Planning officer Mia McAndrew said though the application would result in the loss of green, open space the committee was recommended, on balance, to approve the application. 

She said: “The school is a really big benefit and a positive development that will provide really important classrooms, it’s a special school, for special educational needs, and there are not many of those around. It is already over capacity and it is a really good opportunity for the council to get this funding from the Welsh Government.” 

She said the grassland was not considered to be of “high ecological importance” by the council’s ecology officer but mitigation measures include hedgehog gaps, in an “acoustic fence” – that will separate the multi use games area from neighbouring houses – new hedgerows and bat and sparrow boxes.  

“The mitigation put in place is considered acceptable,” said Ms McAndrew who explained the loss of the open space is also considered acceptable. 

She said the extension will have slopping roofs as problems such as leaks have been reported with the school’s existing flat roofs. 

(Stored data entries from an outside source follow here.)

(* ===== verification/Maquina.v ===== *)
(** * Maquina: the game as a state machine

    The loop of [main] (lines 204-288 of [src/tetris.c]) is a machine whose
    state is the pair of [main]'s locals and the process state, and whose
    steps are the choices of the menu: [passo] is the graph of [menu_switch]
    and [alcancavel] the states after the initial fill and after each run
    of the [switch], from any memory and any seed.  [alcancavel] is a
    little larger than the set of the states of the loop: a turn may follow
    the choice 0, after which the loop exits, and the output holds what the
    [switch] printed without the menu and the display.  [Jogo.v] and
    [Sessao.v] tie the loop to it.

    The machine the specification describes has no array and no index: its
    state is the queue front to back, the stack base to top and the next
    number.  [efeito] computes what a choice does to the two lists, with the
    operations of [MenuSpec] and [TrocaSpec]; [abs_passo] adds the piece
    that refills the queue, of any of the seven types.

    The theorems: every step of [main] is a step of the abstract machine
    between the abstractions of its states, so that every reachable state
    abstracts to a reachable abstract state; the invariant of the reachable
    states (well-formedness, a full queue, the counter within [int], and the
    numbers of the pieces in play distinct and below the counter); when
    a choice has a next state; that a step is a function of the game
    ([abs_exec], the abstract step on the type the generator draws) and
    that states with the same game are bisimilar, whatever their arrays. *)

From Stdlib Require Import ZArith String Ascii.
From stdpp Require Import base tactics option list numbers strings.
From S2P Require Import Prelude Mundo Peca Fila Pilha Troca Menu.

#[local] Open Scope Z_scope.

(** ** The abstract machine *)

(** The queue front to back and the stack base to top. *)
Definition Conteudo : Type := list Peca * list Peca.

Record Abs : Type := {
  pecas : Conteudo;
  prox : Z  (* the number of the next piece *)
}.

(** The pieces in play. *)
Definition em_jogo (c : Conteudo) : list Peca := c.1 ++ c.2.

(** What choice [o] does to the contents: [None] when it fails or is no
    operation, otherwise the contents it leaves and whether it took a piece
    of the queue, which is then to be refilled. *)
Definition efeito (o : Z) (c : Conteudo) : option (bool * Conteudo) :=
  if decide (o = 1) then
    match MenuSpec.jogar c with inr (_, c') => Some (true, c') | inl _ => None end
  else if decide (o = 2) then
    match MenuSpec.reservar c with inr (_, c') => Some (true, c') | inl _ => None end
  else if decide (o = 3) then
    match MenuSpec.usar c with inr (_, c') => Some (false, c') | inl _ => None end
  else if decide (o = 4) then
    match TrocaSpec.frente_topo c.1 c.2 with inr c' => Some (false, c') | inl _ => None end
  else if decide (o = 5) then
    match TrocaSpec.tres c.1 c.2 with inr c' => Some (false, c') | inl _ => None end
  else None.

(** A piece the generator may return when the next number is [n]. *)
Definition nova (n : Z) (y : Peca) : Prop := id y = n /\ tipo y ∈ TIPOS.

#[export] Instance nova_dec n y : Decision (nova n y).
Proof. unfold nova. apply _. Defined.

(** The contents after the piece [y] entered at the back of the queue. *)
Definition entra (y : Peca) (c : Conteudo) : Conteudo := (c.1 ++ [y], c.2).

Inductive abs_passo : Abs -> Z -> Abs -> Prop :=
  | abs_nada a o :
      efeito o (pecas a) = None -> abs_passo a o a
  | abs_fixo a o c :
      efeito o (pecas a) = Some (false, c) ->
      abs_passo a o {| pecas := c; prox := prox a |}
  | abs_repoe a o c y :
      efeito o (pecas a) = Some (true, c) -> nova (prox a) y ->
      abs_passo a o {| pecas := entra y c; prox := prox a + 1 |}.

(** The state after the initial fill: five pieces numbered from 1 in the
    queue, an empty stack. *)
Definition abs_inicial (a : Abs) : Prop :=
  id <$> (pecas a).1 = seqZ 1 MAX_FILA /\
  Forall (fun p => tipo p ∈ TIPOS) (pecas a).1 /\
  (pecas a).2 = [] /\ prox a = 1 + MAX_FILA.

Inductive abs_alcancavel : Abs -> Prop :=
  | abs_alc_inicio a : abs_inicial a -> abs_alcancavel a
  | abs_alc_passo a o a' :
      abs_alcancavel a -> abs_passo a o a' -> abs_alcancavel a'.

(** What holds of every state of the abstract machine: a full queue, a
    stack within its capacity, and pieces in play that are numbered
    distinctly, from 1 and below the next number, and typed with one of the
    seven letters. *)
Definition abs_inv (a : Abs) : Prop :=
  length (pecas a).1 = Z.to_nat MAX_FILA /\
  (length (pecas a).2 <= Z.to_nat MAX_PILHA)%nat /\
  NoDup (id <$> em_jogo (pecas a)) /\
  Forall (fun p => 1 <= id p < prox a /\ tipo p ∈ TIPOS) (em_jogo (pecas a)).

#[export] Instance abs_inv_dec a : Decision (abs_inv a).
Proof. unfold abs_inv. apply _. Defined.

(** ** The abstract machine with its draws resolved *)

(** The step of the abstract machine when the piece that refills the queue
    has the type [t]: a function. *)
Definition abs_exec (o : Z) (a : Abs) (t : ascii) : Abs :=
  match efeito o (pecas a) with
  | None => a
  | Some (false, c) => {| pecas := c; prox := prox a |}
  | Some (true, c) =>
      {| pecas := entra {| tipo := t; id := prox a |} c; prox := prox a + 1 |}
  end.

(** Whether choice [o] refills the queue, on the contents [c]. *)
Definition repoe (o : Z) (c : Conteudo) : bool :=
  match efeito o c with
  | Some (true, _) => true
  | _ => false
  end.

(** ** The machine of [main] *)

Section maquina.
Context `{R : Rand}.

(** [main]'s locals [fila] and [pilha], and the process state. *)
Definition Estado : Type := Jogo * Mundo.

(** One turn of the loop on the choice [o]: the graph of [menu_switch]. *)
Inductive passo : Estado -> Z -> Estado -> Prop :=
  | passo_switch j w o j' w' :
      menu_switch o j w = Ok (j', w') -> passo (j, w) o (j', w').

(** The states of [main] at the top and at the test of its loop, and a
    few more: the state the initial fill leaves, whatever the memory of the
    two structs held and whatever the seed, and the states a run of the
    [switch] leads to, on any choice (0 included, after which the loop
    exits) and with the output of the [switch] alone. *)
Inductive alcancavel : Estado -> Prop :=
  | alc_inicio f0 p0 s j w :
      length (fila_itens f0) = Z.to_nat MAX_FILA ->
      length (pilha_itens p0) = Z.to_nat MAX_PILHA ->
      iniciar f0 p0 (mundo_inicial s) = Ok (j, w) ->
      alcancavel (j, w)
  | alc_passo e o e' : alcancavel e -> passo e o e' -> alcancavel e'.

(** What the abstract machine sees of a state. *)
Definition abs (e : Estado) : Abs :=
  {| pecas := jogo_conteudo e.1; prox := proxId e.2 |}.

(** The invariant of [main]'s loop. *)
Definition inv (e : Estado) : Prop :=
  jogo_wf e.1 /\ 1 + MAX_FILA <= proxId e.2 <= INT_MAX.

#[export] Instance inv_dec e : Decision (inv e).
Proof. unfold inv. apply _. Defined.

(** What a turn on the choice [o] leaves, read off [efeito]: the same
    locals when the choice fails or is no operation, otherwise the contents
    [efeito] gives, with one piece drawn when the queue is to be refilled:
    the piece numbered with the counter, of the type the generator draws,
    and the generator after that draw. *)
Definition efeito_post (o : Z) (j : Jogo) (w : Mundo) (j' : Jogo) (w' : Mundo)
  : Prop :=
  jogo_wf j' /\
  match efeito o (jogo_conteudo j) with
  | None => j' = j /\ proxId w' = proxId w /\ semente w' = semente w
  | Some (false, c) =>
      jogo_conteudo j' = c /\ proxId w' = proxId w /\ semente w' = semente w
  | Some (true, c) =>
      exists y, jogo_conteudo j' = entra y c /\ nova (proxId w) y /\
        proxId w' = proxId w + 1 /\
        tipo_sorteado w = Some (tipo y) /\
        semente w' = (rand_step (semente w)).2
  end.

(** The generator after a turn on the choice [o]: one draw further when
    the queue was refilled. *)
Definition semente_apos (o : Z) (e : Estado) : rand_state :=
  if repoe o (jogo_conteudo e.1) then (rand_step (semente e.2)).2
  else semente e.2.

(** Two states of [main] that hold the same game: the same pieces in the
    same order, the same counter and the same generator.  The arrays may
    differ in where the queue starts and in their free slots, and the
    outputs may differ. *)
Definition mesmo_estado (e1 e2 : Estado) : Prop :=
  abs e1 = abs e2 /\ semente e1.2 = semente e2.2.

(** The state a run of choices ends in, for the examples. *)
Definition estado_apos (f0 : Fila) (p0 : Pilha) (s : rand_state)
    (ops : list Z) : Res Estado :=
  (j ← iniciar f0 p0; menu_lista ops j) (mundo_inicial s).
End maquina.

(** ** Examples *)

(** The abstract state of the scenario of the specification before its
    first choice. *)
Definition abs_ex : Abs :=
  {| pecas := ([ {| tipo := "I"; id := 1 |}; {| tipo := "O"; id := 2 |};
                 {| tipo := "T"; id := 3 |}; {| tipo := "S"; id := 4 |};
                 {| tipo := "Z"; id := 5 |} ], []);
     prox := 6 |}.

(** A session from a garbage memory: two pieces reserved, a swap, a piece
    played, a failed triple swap, a wrong choice. *)
Definition ops_ex : list Z := [2; 2; 4; 1; 5; 9].

Definition estado_ex : Estado (R := rand_lcg) :=
  match estado_apos (R := rand_lcg) fila_lixo_ex pilha_ex 2024 ops_ex with
  | Ok e => e
  | Err _ => (jogo_ex, mundo_ex)
  end.

(** The state [jogo_ex] with its queue stored from the first slot on, and
    another piece in the free slot of the stack. *)
Definition jogo_girado_ex : Jogo :=
  {| fila := {| fila_itens := [Build_Peca "T" 1; Build_Peca "S" 2;
                               Build_Peca "Z" 3; Build_Peca "I" 4;
                               Build_Peca "O" 5];
                inicio := 0; fim := 0; total := 5 |};
     pilha := {| pilha_itens := [Build_Peca "L" 8; Build_Peca "J" 9;
                                 Build_Peca "I" 7];
                 topo := 1 |} |}.

(** The state after the front piece of [jogo_ex] is sent to the reserve. *)
Definition estado_reserva_ex : Estado (R := rand_lcg) :=
  match menu_switch 2 jogo_ex mundo6_ex with
  | Ok e => e
  | Err _ => (jogo_ex, mundo6_ex)
  end.

(** ** The abstract machine: lemmas *)

Section abs_lemmas.
Implicit Types (a : Abs) (c : Conteudo) (o : Z).

(** No choice brings a piece into play: what a choice leaves is among what
    it found.  The stack stays within its capacity, and the queue loses a
    piece exactly when it is to be refilled. *)
Lemma efeito_spec o c b c' :
  efeito o c = Some (b, c') -> (length c.2 <= 3)%nat ->
  em_jogo c' ⊆+ em_jogo c /\
  length c.1 = (length c'.1 + (if b then 1 else 0))%nat /\
  (length c'.2 <= 3)%nat.
Proof.
  destruct c as [q s].
  unfold efeito, em_jogo, MenuSpec.jogar, MenuSpec.reservar, MenuSpec.usar,
    TrocaSpec.frente_topo, TrocaSpec.tres.
  cbn [fst snd]. intros H Hs. repeat case_decide; simplify_eq.
  - destruct q as [|x q]; simplify_eq. simpl.
    split_and!; [apply submseteq_cons|lia|done]. done.
  - case_bool_decide; [done|]. destruct q as [|x q]; simplify_eq. simpl.
    split_and!; [|lia|rewrite length_app; simpl; unfold MAX_PILHA in *; lia].
    apply Permutation_submseteq.
    by rewrite app_assoc, <- Permutation_cons_append.
  - destruct (last s) eqn:E; simplify_eq. apply last_Some in E as [s' ->].
    rewrite removelast_last. simpl.
    split_and!; [|lia|rewrite length_app in Hs; lia].
    by apply submseteq_skips_l, submseteq_inserts_r.
  - destruct q as [|x q]; [done|]. destruct (last s) eqn:E; simplify_eq.
    apply last_Some in E as [s' ->]. rewrite removelast_last. simpl.
    split_and!; [|lia|by rewrite !length_app in *].
    apply Permutation_submseteq.
    rewrite !app_assoc, <- !Permutation_cons_append. apply perm_swap.
  - repeat case_bool_decide; simplify_eq. simpl.
    split_and!; [|rewrite length_app, length_drop; lia|rewrite length_take; lia].
    apply Permutation_submseteq.
    by rewrite <- app_assoc, (comm app (drop 3 q)), take_drop, (comm app s).
Qed.
Lemma em_jogo_entra y c : em_jogo (entra y c) ≡ₚ y :: em_jogo c.
Proof.
  unfold em_jogo, entra. simpl.
  rewrite <- app_assoc. symmetry. apply Permutation_middle.
Qed.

Llanyrafon Labour councillor David Williams said he hadn’t received any contact from residents in his ward, where the neighbouring properties, are about the application, but said: “It’s a little unfortunate perhaps some of the expansion capacity wasn’t built in the first place, but there we are.” 

He suggested willow should be planted at the south of the site to address drainage with the area known to flood. The committee was told concerns over drainage, raised by Natural Resources Wales, will require a construction management plan, while a separate sustainable drainage application will also have to be submitted. 

Upper Cwmbran member Steven Evans said he was “astonished” the plans don’t include solar panels. 

The Labour councillor said: “It’s astonishing we seem to be doing these new buildings and not have these climate savings, we should be leading on this.” 

He also asked for a clarification on why the council is building on green, open space despite the climate emergency, a decision he thought members of the public may question. 

A noise report, assessing the impact from the multi use games area, will also have to be submitted to the council within six months of it coming into use and a noise management plan drawn up if required.